Of course, there is a place for dogma, but like Richard Holloway, I am wary whenever I encounter dogmatism in the Church. When the Church is so precisely certain what God and Jesus want in regard to women, divorced people who remarry, homosexuals and married clergy, any semblance of fruitful dialogue on these issues, for the sake of the Church and for the sake of the world, is impossible. Church documents continue to invoke God to justify the exclusion of those who are not male, clerical or celibate in full participation in the life of the institutional Church.

I react when my Church seems more concerned with institutional maintenance and clerically defined codes of exclusion than with Jesus’ vision and passion for humanity and the individual. The Sabbath, Jesus said, was made for “man”, rather than “man” being made for the Sabbath. Jesus always gave precedence to the individual over the institution. If the Church were less certain and more open to doubting itself and questioning its motivations, it would privilege dialogue over decree, listening over lecturing and the Gospel over hierarchical governance.
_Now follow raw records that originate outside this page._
Lemma resolve_fallback cfg keys pools t f : tc_Fallback (resolve (TierSetFromWorkspace cfg keys pools) t) = Some f ->
  (exists t', fb pools (view_of cfg t') (fb_key keys t') = Some f) \/ exists model, f = model_only model.
Proof.
  assert (Hc : forall t', tc_Fallback (config_of cfg keys pools t') = fb pools (view_of cfg t') (fb_key keys t')) by done.
  assert (Hinh : forall t', (inherited_fallback (config_of cfg keys pools TierFlash) (config_of cfg keys pools t')).1 = Some f ->
    (exists t', fb pools (view_of cfg t') (fb_key keys t') = Some f) \/ exists model, f = model_only model).
  { intros t'. unfold inherited_fallback. rewrite !Hc. destruct (fb pools (view_of cfg t') (fb_key keys t')) as [g|] eqn:Hg; [destruct (blank (rg_Model g))|];
      try (cbn; intros [= ->]; left; by exists t').
    all: destruct (negb (blank (tc_FallbackModel _))); [intros [= <-]; right; by eexists|]; destruct (_ || _); [done|]; cbn; intros Hf; left; by exists TierFlash. }
  unfold resolve. rewrite !tiers_config. cbn [default]. destruct t.
  - specialize (Hinh TierLite). destruct (inherited_fallback _ _) as [g m]. exact Hinh.
  - intros Hf. left. exists TierFlash. exact Hf.
  - specialize (Hinh TierPro). destruct (inherited_fallback _ _) as [g m]. exact Hinh.
Qed.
My Church, the Catholic Church, with evidence of creeping infallibility, is particularly vulnerable to the certainty mindset. A case in point. This year marks not only the fiftieth anniversary of the beginning of the Second Vatican Council, but also the fiftieth anniversary of the establishment of the Papal Birth Control Commission. Pope Paul VI, as we know, rejected the Commission’s majority report in favour of a minority in writing his encyclical, Humanae Vitae. What is less well known is that the reasoning of the minority report was not on moral, ethical or theological grounds, but that any change in the Church’s “official teaching” regarding birth control would call into question the basic authority of the “official teachers”, who, it would seem, had to be seen to be right. In the current “stoush” with religious women in the United States, I don’t see evidence that the Vatican’s stance has changed.

A humble uncertainty and honest doubt is, recalling the poet, Amichai’s image, fertile ground. Holloway writes with piercing authenticity and reserves his greatest doubts in regard to himself. He is gentle with his opponents, regretting the pain his position has caused many in his Church. He simply pleads with his opponents to have “a generous certainty” by being less bullying and more kind to the victims of unbending ecclesiastical rubrics.

So, how do I square off these two writers? Maria Boulding’s writing is not a naïve, uncritical optimism and Richard Holloway’s is not a critical polemic. Both are serious searchers. Both experience a life-long search for God, one leading to the heart of the Church, the other leading to the edge. And haven’t we all known people whose honest-to-God and honest-to-themselves search has led them away from commitments made previously to spouse, Church or religious congregation?

Holloway tentatively believes in “a strange love that haunts the universe”. I differ from him, believing that this “strange love” is the God of Jesus Christ. If I was less certain of myself and more certain of this “strange love”, maybe, I too, like Maria Boulding, would have a deeper understanding of my vocation within the Church.

Paradoxically, I believe that the only way for me to find my own vocation as a Good Samaritan Benedictine woman at the heart of the Church, like Maria Boulding, is to follow the path that questions and critiques, as championed by Richard Holloway.

Patty Fawkner

Sister Patty Fawkner is a former Congregational Leader of the Sisters of the Good Samaritan. She is an adult educator, writer and facilitator with formal tertiary qualifications in arts, education, theology and spirituality. Patty is interested in exploring what wisdom the Christian tradition has for contemporary issues. She has an abiding interest in questions of justice and spirituality.